I smiled at courtesans who lingered in corners,
who rested their lithe bodies against cool cobblestone,
who seduced their patrons with curves and the language
of love. I felt the Seine move endlessly, as the waters rose
at midnight and entered my soul through my mouth.
I swallowed the river in my dreams, and even to this day,
I can feel the everlasting movement. I can hear the water
sing. I saw the Eiffel Tower sway to the accordion,
watched the metal structure waltz with the wind,
gazed as the pinnacle of France flirted with the air.

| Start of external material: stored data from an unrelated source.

(** * Research agent: orchestration core and transcript capture

    Shallow embedding of the research agent's result reducers, checkpoint
    store, HITL controller, search fallback chain and circuit breaker, and of
    the browser extension's transcript parser and transcript cache
    ([youtube-transcript.ts]). *)

From Stdlib Require Import String Ascii List ZArith Lia Floats Sorting.Permutation Sorting.Sorted.
From stdpp Require Import base gmap strings.
Import ListNotations.
Open Scope Z_scope.

(* ------------------------------------------------------------------ *)
(** ** Timestamps *)

Module Time.

(** A naive Python [datetime]. *)
Record DateTime := mkDateTime {
  year : Z; month : Z; day : Z;
  hour : Z; minute : Z; second : Z; microsecond : Z
}.

(** Python orders datetimes field by field; on datetimes whose fields are in
    range this is the order of the following key. *)
Definition dt_key (t : DateTime) : Z :=
  ((((((year t * 100 + month t) * 100 + day t) * 100 + hour t) * 100
     + minute t) * 100 + second t) * 1000000 + microsecond t).

End Time.

(* ------------------------------------------------------------------ *)
(** ** Result merger (reducers over research data) *)

Module ResultMerger.
Import Time.

(** A [ResearchData] record.  Relevance scores are kept as integers (a
    relevance of 0.6 is written 60). *)
Record ResearchData := mkResearchData {
  source_id : string;
  content : string;
  relevance_score : Z;
  worker_id : string;
  collected_at : DateTime
}.
(* ================================================================== *)
(** * Further properties of the endpoint *)

(** ** The retry loop in general *)

Lemma retry_loop_stop {A} (run : nat -> exn + A) n j : forall fuel attempt,
  attempt <= j -> j <= n -> n - attempt <= fuel ->
  (forall k, attempt <= k < j -> exists e, run k = inl e /\ is_transient e = true) ->
  stops_retry n j (run j) ->
  retry_loop fuel attempt n run = (run j, repeat retry_sleep_ms (j - attempt)).
Proof.
  induction fuel as [|fuel IH]; intros attempt Ha Hj Hf Hfail Hstop.
  - assert (attempt = j) as <- by lia. rewrite Nat.sub_diag.
    simpl. destruct (run attempt) as [e|a]; [|reflexivity].
    destruct (is_transient e); [|reflexivity].
    destruct (Nat.ltb attempt n) eqn:E; [apply Nat.ltb_lt in E; lia | reflexivity].
  - simpl. destruct (Nat.eq_dec attempt j) as [<-|Hne].
    + rewrite Nat.sub_diag. destruct (run attempt) as [e|a] eqn:Er; [|reflexivity].
      destruct (is_transient e) eqn:Et; [|reflexivity].
      destruct Hstop as [Hn|Hn]; [|cbn in Hn; rewrite Et in Hn; discriminate].
      subst n. rewrite Nat.ltb_irrefl. reflexivity.
    + destruct (Hfail attempt ltac:(lia)) as [e [Er Et]]. rewrite Er, Et.
      assert (Nat.ltb attempt n = true) as -> by (apply Nat.ltb_lt; lia).
      rewrite (IH (S attempt)) by (auto with arith || lia || (intros; apply Hfail; lia)).
      replace (j - attempt) with (S (j - S attempt)) by lia. reflexivity.
Qed.

(** The loop of lines 161-580 with bound [n]: the request's outcome is the
    outcome of the first attempt [j] that succeeds, fails with an error that
    is not a connection error, or is the [n]-th, reached after [j - 1]
    sleeps of 200 ms. *)
Theorem retry_first_stop {A} (run : nat -> exn + A) (n j : nat)
  (Hj : 1 <= j <= n)
  (Hfail : forall k, 1 <= k < j -> exists e, run k = inl e /\ is_transient e = true)
  (Hstop : stops_retry n j (run j)) :
  retry_loop n 1 n run = (run j, repeat 200 (j - 1)).
Proof. apply retry_loop_stop; auto; lia. Qed.

Lemma retry_first_stop_witness :
  retry_loop 3 1 3 (fun k => if Nat.eqb k 1 then inl (OperationalError "reset")
                             else inl (KeyError "key") : exn + nat)
  = (inl (KeyError "key"), [200]).
Proof.
  set (run := fun k => if Nat.eqb k 1 then inl (OperationalError "reset")
                       else inl (KeyError "key") : exn + nat).
  transitivity (run 2, repeat 200 (2 - 1)); [|reflexivity].
  apply (retry_first_stop run 3 2).
  - lia.
  - intros k Hk. assert (k = 1) as -> by lia. eexists; split; reflexivity.
  - right. reflexivity.
Defined.
(** * Ranking evaluation and model selection of [train.py]

    A shallow embedding of the evaluation pass ([test], [get_metrics],
    [get_recall], [get_ndcg]), of the checkpoint policy ([log_metrics],
    [init_best_metrics]) and of the edge-dropout schedule of [main].

    Conventions of the embedding.
    - A Python exception is a value [Raise e] of the [result] monad.
    - A tensor of shape [n, m] is the list of its [n] rows; a batch holds at
      least one user, as a [DataLoader] yields it.  Ground truth and train
      mask hold the entries 0 and 1 and are rows of booleans.
    - Scores are the rationals that are binary32 numbers; the subtraction of
      the mask penalty rounds to binary32 as the tensor arithmetic does.
    - [torch.topk] leaves the order of equal scores open; the embedding
      ranks them by their column.
    - The interval of the edge-dropout schedule is the binary64 product of
      [main], truncated; a product that is not finite, on which [int]
      raises, is left out.
    - Metric values are real numbers in the exact model ([get_recall],
      [get_ndcg], [test]); rounding is modelled in [Binary32], which
      interprets the recall path in IEEE 754 binary32 and binary64.
    - Files and the tensorboard writer are an output trace of [io_event]s;
      time stamps are left out of the log lines. *)

From Stdlib Require Import ZArith QArith Qpower Reals Psatz Bool.
From Stdlib Require Import Sorting.Sorted Floats.SpecFloat.
From stdpp Require Import gmap strings list fin_maps.

#[local] Close Scope R_scope.
#[local] Close Scope Q_scope.
#[local] Close Scope Z_scope.
#[local] Open Scope nat_scope.

(** ** Exceptions *)

Inductive PyError : Set :=
  | ZeroDivisionError
  | KeyError
  | IndexError
  | RuntimeError
  | ValueError.

#[global] Instance PyError_eq_dec : EqDecision PyError.
Proof. solve_decision. Defined.

Inductive result (A : Type) : Type :=
  | OK (a : A)
  | Raise (e : PyError).

Arguments OK {A} a.
Arguments Raise {A} e.

#[global] Instance result_ret : MRet result := fun A a => OK a.

#[global] Instance result_bind : MBind result :=
  fun A B f m => match m with OK a => f a | Raise e => Raise e end.

#[global] Instance result_fmap : FMap result :=
  fun A B f m => match m with OK a => OK (f a) | Raise e => Raise e end.

Fixpoint foldlM {A B} (f : B -> A -> result B) (b : B) (l : list A) : result B :=
  match l with
  | [] => OK b
  | x :: l' => b' ← f b x; foldlM f b' l'
  end.

(** ** Tensors *)

Abbreviation matrix A := (list (list A)).

(** One user of an evaluation batch: the user id the loader yields, the
    user's row of [model.evaluate(rs, users)], of [ground_truth_u_b] and of
    [train_mask_u_b].  A batch is the list of its users, so the four tensors
    of one batch agree on their first dimension. *)
Record user_row : Type := {
  user : Z;
  pred_row : list Q;
  grd_row : list bool;
  mask_row : list bool }.

Abbreviation batch := (list user_row).

Definition users_of (b : batch) : list Z := map user b.
Definition grd_of (b : batch) : matrix bool := map grd_row b.

(** [t.sum(dim=1)] of a 0/1 tensor, one row. *)
Definition row_sum (l : list bool) : nat :=
  foldr (fun (b : bool) n => if b then S n else n) 0 l.

(** [(num_pos == 0).sum().item()] *)
Definition count_zero (num_pos : list nat) : nat :=
  length (List.filter (fun n => n =? 0) num_pos).

(** *** Rounding

    The number of precision [prec] and exponent bound [emax] nearest to a
    rational, ties to even: the quotient of numerator and denominator, as
    [SFdiv] rounds it. *)
Definition round_Q (prec emax : Z) (q : Q) : spec_float :=
  match Qnum q with
  | Z0 => S754_zero false
  | Zpos n => SFdiv prec emax (S754_finite false n 0) (S754_finite false (Qden q) 0)
  | Zneg n => SFdiv prec emax (S754_finite true n 0) (S754_finite false (Qden q) 0)
  end.

(** The rational a finite number is. *)
Definition Q_of_float (x : spec_float) : Q :=
  match x with
  | S754_finite s m e =>
      Qred (inject_Z (if s then Zneg m else Zpos m) * Qpower (2 # 1) e)%Q
  | _ => (0 # 1)%Q
  end.

Definition is_finite (x : spec_float) : bool :=
  match x with
  | S754_zero _ | S754_finite _ _ _ => true
  | _ => false
  end.

Definition is_negative (x : spec_float) : bool :=
  match x with
  | S754_finite true _ _ => true
  | _ => false
  end.

(** Subtraction of binary32 tensors, one entry. *)
Definition f32_sub (x y : Q) : Q := Q_of_float (round_Q 24 128 (x - y)%Q).

(** *** [pred_b -= 1e8 * train_mask_u_b]

    The mask has the shape of the scores, or one column, which is
    broadcast. *)

Definition mask_penalty : Q := (100000000 # 1)%Q.

Definition b2q (b : bool) : Q := if b then (1 # 1)%Q else (0 # 1)%Q.

Definition sub_mask_row (scores : list Q) (mask : list bool) : result (list Q) :=
  if decide (length scores = length mask)
  then OK (zip_with (fun s m => f32_sub s (mask_penalty * b2q m)) scores mask)
  else match mask with
       | [m] => OK (map (fun s => f32_sub s (mask_penalty * b2q m)) scores)
       | _ => Raise RuntimeError
       end.

Definition sub_mask (b : batch) : result (matrix Q) :=
  mapM (fun u => sub_mask_row (pred_row u) (mask_row u)) b.

(** *** [torch.topk]

    The [k] largest entries of a row in descending order, as (index, value)
    pairs.  Among equal scores the lower index comes first; torch leaves the
    choice open.  A [k] above the row length raises. *)

Definition enumerate {A} (l : list A) : list (nat * A) :=
  zip (seq 0 (length l)) l.

Fixpoint insert_desc (x : nat * Q) (l : list (nat * Q)) : list (nat * Q) :=
  match l with
  | [] => [x]
  | y :: l' => if Qle_bool (snd y) (snd x) then x :: y :: l'
               else y :: insert_desc x l'
  end.

Definition sort_desc (l : list (nat * Q)) : list (nat * Q) :=
  foldr insert_desc [] l.

Definition ranking (row : list Q) : list (nat * Q) :=
  sort_desc (enumerate row).

Definition topk_row (row : list Q) (k : nat) : result (list (nat * Q)) :=
  if decide (k <= length row) then OK (take k (ranking row))
  else Raise RuntimeError.

(** Returns (values, indices) like [torch.topk(pred, k)]. *)
Definition torch_topk (pred : matrix Q) (k : nat) : result (matrix Q * matrix nat) :=
  rows ← mapM (fun row => topk_row row k) pred;
  OK (map (map snd) rows, map (map fst) rows).

(** *** [grd[row_indice, col_indice].view(-1, topk)] *)

Definition gather_row (grd : list bool) (cols : list nat) : result (list bool) :=
  mapM (fun c => match grd !! c with Some b => OK b | None => Raise IndexError end) cols.

Definition gather (grd : matrix bool) (col_indice : matrix nat) : result (matrix bool) :=
  mapM (fun gc => gather_row (fst gc) (snd gc)) (zip grd col_indice).

(** [t.view(-1, topk)] of the gathered entries, the rows they were gathered
    in; a [topk] of 0 leaves the number of rows open and is refused. *)
Definition view_rows {A} (rows : matrix A) (topk : nat) : result (matrix A) :=
  if decide (topk = 0) then Raise RuntimeError else OK rows.

(** [torch.cat]: an empty list of tensors is refused. *)
Definition torch_cat {A} (ts : list (list A)) : result (list A) :=
  match ts with
  | [] => Raise ValueError
  | _ => OK (concat ts)
  end.

(** ** Metric kernels in exact arithmetic *)

(** A dictionary with the two keys "recall" and "ndcg". *)
Record per_metric (A : Type) : Type := PerMetric { recall : A; ndcg : A }.

Arguments PerMetric {A} recall ndcg.
Arguments recall {A} p.
Arguments ndcg {A} p.

Definition epsilon : R := (/ 100000000)%R.

Definition Rsum (l : list R) : R := foldr Rplus 0%R l.

Definition log2 (x : R) : R := (ln x / ln 2)%R.

Definition b2r (b : bool) : R := if b then 1%R else 0%R.

(** [torch.arange(lo, hi, dtype=torch.float)] *)
Definition arange (lo hi : nat) : list R := map INR (seq lo (hi - lo)).

Definition clamp (lo hi x : nat) : nat := Nat.min (Nat.max x lo) hi.

Definition get_recall (pred : matrix Q) (grd is_hit : matrix bool) (topk : nat) : R * Z :=
  let hit_cnt := map row_sum is_hit in
  let num_pos := map row_sum grd in
  let denorm := (Z.of_nat (length pred) - Z.of_nat (count_zero num_pos))%Z in
  let nomina :=
    Rsum (zip_with (fun h n => (INR h / (INR n + epsilon))%R) hit_cnt num_pos) in
  (nomina, denorm).

Definition DCG (hit : list R) (topk : nat) : R :=
  Rsum (zip_with (fun h d => (h / log2 d)%R) hit (arange 2 (topk + 2))).

(** [hit = torch.zeros(topk); hit[:num_pos] = 1] *)
Definition IDCG (num_pos topk : nat) : R :=
  DCG (map (fun i => if i <? num_pos then 1%R else 0%R) (seq 0 topk)) topk.

(** [IDCGs[0] = 1] and [IDCGs[i] = IDCG(i, topk)] for [i] in [range(1, topk + 1)]. *)
Definition IDCGs (topk : nat) : list R :=
  1%R :: map (fun i => IDCG i topk) (seq 1 topk).

Definition get_ndcg (pred : matrix Q) (grd is_hit : matrix bool) (topk : nat) : R * Z :=
  let num_pos := map (fun row => clamp 0 topk (row_sum row)) grd in
  let dcg := map (fun hit => DCG (map b2r hit) topk) is_hit in
  let idcg := map (fun n => nth n (IDCGs topk) 0%R) num_pos in
  let ndcg := zip_with Rdiv dcg idcg in
  let denorm := (Z.of_nat (length pred) - Z.of_nat (count_zero num_pos))%Z in
  let nomina := Rsum ndcg in
  (nomina, denorm).

(** ** The aggregator

    [get_metrics] and [test], over the arithmetic of the Python floats of
    the accumulator and over the two kernels, which the source takes from
    the module scope. *)

Section Aggregator.
Context {num : Type}.
(** The initial [0], [+=] and the final [res[0] / res[1]] with a non-zero
    [res[1]]. *)
Variable py_zero : num.
Variable py_add : num -> num -> num.
Variable py_div : num -> Z -> num.
Variables kernel_recall kernel_ndcg :
  matrix Q -> matrix bool -> matrix bool -> nat -> num * Z.
(** The first loop.  The name is read after [ensure_future] by the
    tasking variant and before [_run_in_asyncio_thread] is called by
    the threading variant, in both before the future is given its
    done-callback and appended. *)
Fixpoint submit (objs : gmap nat Listener) (args : Args) (refs : list nat)
  : Submitted :=
  match refs with
  | [] => MkSubmitted [] [] None
  | method_listener :: refs' =>
      match objs !! method_listener with
      | None => submit objs args refs'
      | Some method =>
          match coroutine method args with
          | inl e => MkSubmitted [method_listener] [] (Some e)
          | inr result =>
              match __qualname__ method with
              | None => MkSubmitted [method_listener] [] (Some AttributeError)
              | Some _ =>
                  let rest := submit objs args refs' in
                  MkSubmitted (method_listener :: reached rest)
                              ((method_listener, result) :: awaitables rest)
                              (aborted rest)
              end
          end
      end
  end.

(** The two loops of a concurrent [_notify], one after the other. *)
Definition notify (sched : Scheduler Res) (listeners : gset nat)
    (objs : gmap nat Listener) (args : Args) (kw : NotifyKwargs)
  : Run (Res + exn) :=
  let submitted := submit objs args (elements listeners) in
  MkRun (reached submitted)
        match aborted submitted with
        | Some e => gen_raise e
        | None =>
            MkGen (as_completed sched (awaitables submitted)
                     ≫= await_entry (ignore_exceptions_of kw)) None
        end.

(** A list comprehension over an async generator. *)
Definition collected {A} (g : Gen A) : exn + list A :=
  match raised g with
  | Some e => inl e
  | None => inr (yielded g)
  end.
(** A project of two students of the roster, and one nobody works on. *)
Lemma advanceProjects_project_witness :
  exists p',
    nth_error
      (paUpdated (advanceProjects
                    [sampleProject "p1" 10 20 30 ["s1"%string] false;
                     sampleProject "p2" 50 50 50 [] false]
                    [sampleStudent "s1" None])) 1 = Some p'
    /\ progressInBounds (progress p')
    /\ literature (progress p') == 50.
Proof.
  destruct (advanceProjects_project
              [sampleProject "p1" 10 20 30 ["s1"%string] false;
               sampleProject "p2" 50 50 50 [] false]
              [sampleStudent "s1" None] 1 (sampleProject "p2" 50 50 50 [] false) eq_refl)
    as (p' & Hn & _ & H).
  destruct (H eq_refl) as (Hb & _ & _ & _ & Hnone).
  exists p'. split; [exact Hn|]. split; [exact Hb|].
  destruct Hnone as (Hl & _).
  - unfold progressInBounds. cbn. repeat split; lra.
  - intros sid [].
  - exact Hl.
Defined.

(** X24. What [advanceProjects] reports. It returns one project per
    project of the source, in order. The completed projects it reports are
    exactly the projects that were not completed before the pass and are
    completed after it, in order, each with its title; so a project is
    reported at most once, in the pass in which it completes. *)
Theorem advanceProjects_reports (source : list ResearchProject)
    (students : list StudentPersona) :
  let r := advanceProjects source students in
  let newly :=
    filter (fun pr => completed (snd pr) && negb (completed (fst pr)))
           (combine source (paUpdated r)) in
  List.length (paUpdated r) = List.length source
  /\ paCompletedProjects r = map snd newly
  /\ paCompletedTitles r = map (fun pr => projTitle (fst pr)) newly
  /\ paCompletedTitles r = map projTitle (paCompletedProjects r)
  /\ (forall q, In q (paCompletedProjects r) -> completed q = true /\ In q (paUpdated r))
  /\ (forall i p, nth_error source i = Some p -> completed p = true ->
        nth_error (paUpdated r) i = Some p /\ ~ In p (map fst newly)).
Proof.
  cbv zeta. unfold advanceProjects.
  set (studentMap := mapOfEntries (map (fun s => (id s, s)) students)).
  rewrite advanceAll_updated.
  destruct (advanceAll_reports studentMap source [] []) as [Ht Hc]. cbv zeta in Ht, Hc.
  cbn [app] in Ht, Hc. rewrite Ht, Hc.
  assert (Hcomb : forall l,
             filter (fun pr : ResearchProject * ResearchProject =>
                       completed (snd pr) && negb (completed (fst pr)))
                    (combine l (map (advanceProject studentMap) l))
             = map (fun p => (p, advanceProject studentMap p))
                   (filter (fun project =>
                              completed (advanceProject studentMap project)
                              && negb (completed project)) l)).
  { induction l as [|x xs IH]; [reflexivity|].
    cbn [map combine filter fst snd].
    destruct (completed (advanceProject studentMap x) && negb (completed x));
      cbn [map]; rewrite IH; reflexivity. }
  rewrite Hcomb. rewrite !map_map. cbn [fst snd].
  split; [apply length_map|].
  split; [reflexivity|]. split; [reflexivity|].
  split.
  { apply map_ext_in. intros p Hp. apply filter_In in Hp.
    destruct Hp as [_ Hp]. apply andb_prop in Hp. destruct Hp as [_ Hp].
    apply negb_true_iff in Hp. unfold advanceProject. rewrite Hp. reflexivity. }
  split.
  - intros q Hq. apply in_map_iff in Hq. destruct Hq as (p & E & Hp). subst q.
    apply filter_In in Hp. destruct Hp as [Hin Hp]. apply andb_prop in Hp.
    split; [apply Hp | apply in_map; exact Hin].
  - intros i p Hnth Hdone. split.
    + rewrite (map_nth_error _ _ _ Hnth). unfold advanceProject. rewrite Hdone. reflexivity.
    + rewrite map_id. intros Hin. apply filter_In in Hin. destruct Hin as [_ Hin].
      rewrite Hdone in Hin. rewrite andb_false_r in Hin. discriminate.
Qed.

(* ------------------------------------------------------------------ *)
(** ** Assigning students to projects and grants *)

Lemma filter_drop_app (sid : string) (ids : list string) :
  ~ In sid ids ->
  filter (fun i => negb (String.eqb i sid)) (ids ++ [sid]) = ids.
Proof.
  intros H. rewrite filter_app. cbn [filter]. rewrite String.eqb_refl. cbn [negb].
  rewrite app_nil_r. apply filter_not_referenced. exact H.
Qed.

Lemma filter_drop_gone (sid : string) (ids : list string) :
  ~ In sid (filter (fun i => negb (String.eqb i sid)) ids).
Proof.
  intros H. apply filter_In in H. destruct H as [_ H].
  rewrite String.eqb_refl in H. discriminate.
Qed.

Lemma setProjectAssigned_idem (p : ResearchProject) :
  setProjectAssigned p (projAssignedStudentIds p) = p.
Proof. destruct p; reflexivity. Qed.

I savoured escargots, melted chocolate, creme de la creme,
and wrote down recipes on paper napkins, the underside
of my caramel wrist. I darted through alleyways,
hiding from the dusk in second hand bookstores,
making love to boutiques just before closing time,
finding the secrets of Picasso, searching out
the stories of Hemingway, the melodies of Cole Porter
thrumming through my heart.
In Paris,
I imprinted the fleur-de-lis above my heart,
captured within my softening skin.
In Paris,
I heard the way the Seine whispered to the stars,
and I will murmur to you with the same softness.
In Paris,
I tangoed with bliss, cha-cha’ed with romance,
and learnt how to dance in time to the beat
of beauty.
I am made of mooncurves
and promises. I am made
of starlight and future loves.
I am made of broken bones
and perfect flesh. I am made of
unblemished skin and scarred
lungs. I am made of humanity.
Today, they took my future to pathology in a transparent plastic bag. Three vials, each to be tested for three different diseases, and I sat shaking on the chair, while a medical student smiled at me, admitting that was the first time he’d taken blood. His eyes flashed awkwardly up to mine (quickly filling with tears, as they were) when he saw what they were searching me for. I did not want his sympathy. I watched my blood be taken away, and hoped that when it was returned, I would be given a positive (negative) answer.